» **AVAILABLE DATA**
★ ★ ★ ★

Section Fields.
  Context {T : Type}.
Definition set_task (v : option T) (d : DefaultFlatDrive T) : DefaultFlatDrive T :=
  mkDrive v (fd_closeDriveRequest d) (fd_modificationCancelRequest d) (fd_catchingUpRequest d)
    (fd_synchronizationRequest d) (fd_deferredModificationRequests d)
    (fd_deferredManualModificationRequest d) (fd_deferredVerificationRequest d) (fd_verificationTask d)
    (fd_blockedReplicators d) (fd_lastApprovedModification d) (fd_unknownModificationOpinions d)
    (fd_unknownVerificationOpinions d) (fd_unknownVerificationCodeQueue d) (fd_opinionController d)
    (fd_modifyTraffic d) (fd_oldModifications d).
Definition set_close (v : option (option Z)) (d : DefaultFlatDrive T) : DefaultFlatDrive T :=
  mkDrive (fd_task d) v (fd_modificationCancelRequest d) (fd_catchingUpRequest d)
    (fd_synchronizationRequest d) (fd_deferredModificationRequests d)
    (fd_deferredManualModificationRequest d) (fd_deferredVerificationRequest d) (fd_verificationTask d)
    (fd_blockedReplicators d) (fd_lastApprovedModification d) (fd_unknownModificationOpinions d)
    (fd_unknownVerificationOpinions d) (fd_unknownVerificationCodeQueue d) (fd_opinionController d)
    (fd_modifyTraffic d) (fd_oldModifications d).
Definition set_cancel (v : option Z) (d : DefaultFlatDrive T) : DefaultFlatDrive T :=
  mkDrive (fd_task d) (fd_closeDriveRequest d) v (fd_catchingUpRequest d) (fd_synchronizationRequest d)
    (fd_deferredModificationRequests d) (fd_deferredManualModificationRequest d)
    (fd_deferredVerificationRequest d) (fd_verificationTask d) (fd_blockedReplicators d)
    (fd_lastApprovedModification d) (fd_unknownModificationOpinions d)
    (fd_unknownVerificationOpinions d) (fd_unknownVerificationCodeQueue d) (fd_opinionController d)
    (fd_modifyTraffic d) (fd_oldModifications d).
Definition set_catchingUp (v : option CatchingUpRequest) (d : DefaultFlatDrive T) : DefaultFlatDrive T :=
  mkDrive (fd_task d) (fd_closeDriveRequest d) (fd_modificationCancelRequest d) v
    (fd_synchronizationRequest d) (fd_deferredModificationRequests d)
    (fd_deferredManualModificationRequest d) (fd_deferredVerificationRequest d) (fd_verificationTask d)
    (fd_blockedReplicators d) (fd_lastApprovedModification d) (fd_unknownModificationOpinions d)
    (fd_unknownVerificationOpinions d) (fd_unknownVerificationCodeQueue d) (fd_opinionController d)
    (fd_modifyTraffic d) (fd_oldModifications d).
Definition set_synchronization (v : option SynchronizationRequest) (d : DefaultFlatDrive T) : DefaultFlatDrive T :=
  mkDrive (fd_task d) (fd_closeDriveRequest d) (fd_modificationCancelRequest d) (fd_catchingUpRequest d)
    v (fd_deferredModificationRequests d) (fd_deferredManualModificationRequest d)
    (fd_deferredVerificationRequest d) (fd_verificationTask d) (fd_blockedReplicators d)
    (fd_lastApprovedModification d) (fd_unknownModificationOpinions d)
    (fd_unknownVerificationOpinions d) (fd_unknownVerificationCodeQueue d) (fd_opinionController d)
    (fd_modifyTraffic d) (fd_oldModifications d).
Definition set_deferred (v : list DeferredRequest) (d : DefaultFlatDrive T) : DefaultFlatDrive T :=
  mkDrive (fd_task d) (fd_closeDriveRequest d) (fd_modificationCancelRequest d) (fd_catchingUpRequest d)
    (fd_synchronizationRequest d) v (fd_deferredManualModificationRequest d)
    (fd_deferredVerificationRequest d) (fd_verificationTask d) (fd_blockedReplicators d)
    (fd_lastApprovedModification d) (fd_unknownModificationOpinions d)
    (fd_unknownVerificationOpinions d) (fd_unknownVerificationCodeQueue d) (fd_opinionController d)
    (fd_modifyTraffic d) (fd_oldModifications d).
Definition set_manual (v : option Z) (d : DefaultFlatDrive T) : DefaultFlatDrive T :=
  mkDrive (fd_task d) (fd_closeDriveRequest d) (fd_modificationCancelRequest d) (fd_catchingUpRequest d)
    (fd_synchronizationRequest d) (fd_deferredModificationRequests d) v
    (fd_deferredVerificationRequest d) (fd_verificationTask d) (fd_blockedReplicators d)
    (fd_lastApprovedModification d) (fd_unknownModificationOpinions d)
    (fd_unknownVerificationOpinions d) (fd_unknownVerificationCodeQueue d) (fd_opinionController d)
    (fd_modifyTraffic d) (fd_oldModifications d).
Definition set_deferredVerification (v : option (VerificationRequest * list Z)) (d : DefaultFlatDrive T) : DefaultFlatDrive T :=
  mkDrive (fd_task d) (fd_closeDriveRequest d) (fd_modificationCancelRequest d) (fd_catchingUpRequest d)
    (fd_synchronizationRequest d) (fd_deferredModificationRequests d)
    (fd_deferredManualModificationRequest d) v (fd_verificationTask d) (fd_blockedReplicators d)
    (fd_lastApprovedModification d) (fd_unknownModificationOpinions d)
    (fd_unknownVerificationOpinions d) (fd_unknownVerificationCodeQueue d) (fd_opinionController d)
    (fd_modifyTraffic d) (fd_oldModifications d).
Definition set_verificationTask (v : option Z) (d : DefaultFlatDrive T) : DefaultFlatDrive T :=
  mkDrive (fd_task d) (fd_closeDriveRequest d) (fd_modificationCancelRequest d) (fd_catchingUpRequest d)
    (fd_synchronizationRequest d) (fd_deferredModificationRequests d)
    (fd_deferredManualModificationRequest d) (fd_deferredVerificationRequest d) v
    (fd_blockedReplicators d) (fd_lastApprovedModification d) (fd_unknownModificationOpinions d)
    (fd_unknownVerificationOpinions d) (fd_unknownVerificationCodeQueue d) (fd_opinionController d)
    (fd_modifyTraffic d) (fd_oldModifications d).
Definition set_blocked (v : list Z) (d : DefaultFlatDrive T) : DefaultFlatDrive T :=
  mkDrive (fd_task d) (fd_closeDriveRequest d) (fd_modificationCancelRequest d) (fd_catchingUpRequest d)
    (fd_synchronizationRequest d) (fd_deferredModificationRequests d)
    (fd_deferredManualModificationRequest d) (fd_deferredVerificationRequest d) (fd_verificationTask d)
    v (fd_lastApprovedModification d) (fd_unknownModificationOpinions d)
    (fd_unknownVerificationOpinions d) (fd_unknownVerificationCodeQueue d) (fd_opinionController d)
    (fd_modifyTraffic d) (fd_oldModifications d).
Definition set_unknownOpinions (v : gmap Z (gmap Z ApprovalTransactionInfo)) (d : DefaultFlatDrive T) : DefaultFlatDrive T :=
  mkDrive (fd_task d) (fd_closeDriveRequest d) (fd_modificationCancelRequest d) (fd_catchingUpRequest d)
    (fd_synchronizationRequest d) (fd_deferredModificationRequests d)
    (fd_deferredManualModificationRequest d) (fd_deferredVerificationRequest d) (fd_verificationTask d)
    (fd_blockedReplicators d) (fd_lastApprovedModification d) v (fd_unknownVerificationOpinions d)
    (fd_unknownVerificationCodeQueue d) (fd_opinionController d) (fd_modifyTraffic d)
    (fd_oldModifications d).
Definition set_unknownVerificationOpinions (v : gmap Z (list VerifyApprovalTxInfo)) (d : DefaultFlatDrive T) : DefaultFlatDrive T :=
  mkDrive (fd_task d) (fd_closeDriveRequest d) (fd_modificationCancelRequest d) (fd_catchingUpRequest d)
    (fd_synchronizationRequest d) (fd_deferredModificationRequests d)
    (fd_deferredManualModificationRequest d) (fd_deferredVerificationRequest d) (fd_verificationTask d)
    (fd_blockedReplicators d) (fd_lastApprovedModification d) (fd_unknownModificationOpinions d) v
    (fd_unknownVerificationCodeQueue d) (fd_opinionController d) (fd_modifyTraffic d)
    (fd_oldModifications d).
Definition set_unknownCodes (v : gmap Z (list VerificationCodeInfo)) (d : DefaultFlatDrive T) : DefaultFlatDrive T :=
  mkDrive (fd_task d) (fd_closeDriveRequest d) (fd_modificationCancelRequest d) (fd_catchingUpRequest d)
    (fd_synchronizationRequest d) (fd_deferredModificationRequests d)
    (fd_deferredManualModificationRequest d) (fd_deferredVerificationRequest d) (fd_verificationTask d)
    (fd_blockedReplicators d) (fd_lastApprovedModification d) (fd_unknownModificationOpinions d)
    (fd_unknownVerificationOpinions d) v (fd_opinionController d) (fd_modifyTraffic d)
    (fd_oldModifications d).
Definition set_opinionController (v : ModifyOpinionController) (d : DefaultFlatDrive T) : DefaultFlatDrive T :=
  mkDrive (fd_task d) (fd_closeDriveRequest d) (fd_modificationCancelRequest d) (fd_catchingUpRequest d)
    (fd_synchronizationRequest d) (fd_deferredModificationRequests d)
    (fd_deferredManualModificationRequest d) (fd_deferredVerificationRequest d) (fd_verificationTask d)
    (fd_blockedReplicators d) (fd_lastApprovedModification d) (fd_unknownModificationOpinions d)
    (fd_unknownVerificationOpinions d) (fd_unknownVerificationCodeQueue d) v (fd_modifyTraffic d)
    (fd_oldModifications d).
Definition set_modifyTraffic (v : gmap Z ModifyTraffic) (d : DefaultFlatDrive T) : DefaultFlatDrive T :=
  mkDrive (fd_task d) (fd_closeDriveRequest d) (fd_modificationCancelRequest d) (fd_catchingUpRequest d)
    (fd_synchronizationRequest d) (fd_deferredModificationRequests d)
    (fd_deferredManualModificationRequest d) (fd_deferredVerificationRequest d) (fd_verificationTask d)
    (fd_blockedReplicators d) (fd_lastApprovedModification d) (fd_unknownModificationOpinions d)
    (fd_unknownVerificationOpinions d) (fd_unknownVerificationCodeQueue d) (fd_opinionController d) v
    (fd_oldModifications d).
Definition set_oldModifications (v : list (Z * gmap Z ModifyTraffic)) (d : DefaultFlatDrive T) : DefaultFlatDrive T :=
  mkDrive (fd_task d) (fd_closeDriveRequest d) (fd_modificationCancelRequest d) (fd_catchingUpRequest d)
    (fd_synchronizationRequest d) (fd_deferredModificationRequests d)
    (fd_deferredManualModificationRequest d) (fd_deferredVerificationRequest d) (fd_verificationTask d)
    (fd_blockedReplicators d) (fd_lastApprovedModification d) (fd_unknownModificationOpinions d)
    (fd_unknownVerificationOpinions d) (fd_unknownVerificationCodeQueue d) (fd_opinionController d)
    (fd_modifyTraffic d) v.
End Fields.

★ ★ ★ ★

Within the data above, the lines from the one with "Definition set_unknownVerificationOpinions (v" to the one with "(fd_unknownVerificationOpinions d) v" must be repeated exactly; no other line belongs in the answer.

Definition set_unknownVerificationOpinions (v : gmap Z (list VerifyApprovalTxInfo)) (d : DefaultFlatDrive T) : DefaultFlatDrive T :=
  mkDrive (fd_task d) (fd_closeDriveRequest d) (fd_modificationCancelRequest d) (fd_catchingUpRequest d)
    (fd_synchronizationRequest d) (fd_deferredModificationRequests d)
    (fd_deferredManualModificationRequest d) (fd_deferredVerificationRequest d) (fd_verificationTask d)
    (fd_blockedReplicators d) (fd_lastApprovedModification d) (fd_unknownModificationOpinions d) v
    (fd_unknownVerificationCodeQueue d) (fd_opinionController d) (fd_modifyTraffic d)
    (fd_oldModifications d).
Definition set_unknownCodes (v : gmap Z (list VerificationCodeInfo)) (d : DefaultFlatDrive T) : DefaultFlatDrive T :=
  mkDrive (fd_task d) (fd_closeDriveRequest d) (fd_modificationCancelRequest d) (fd_catchingUpRequest d)
    (fd_synchronizationRequest d) (fd_deferredModificationRequests d)
    (fd_deferredManualModificationRequest d) (fd_deferredVerificationRequest d) (fd_verificationTask d)
    (fd_blockedReplicators d) (fd_lastApprovedModification d) (fd_unknownModificationOpinions d)
    (fd_unknownVerificationOpinions d) v (fd_opinionController d) (fd_modifyTraffic d)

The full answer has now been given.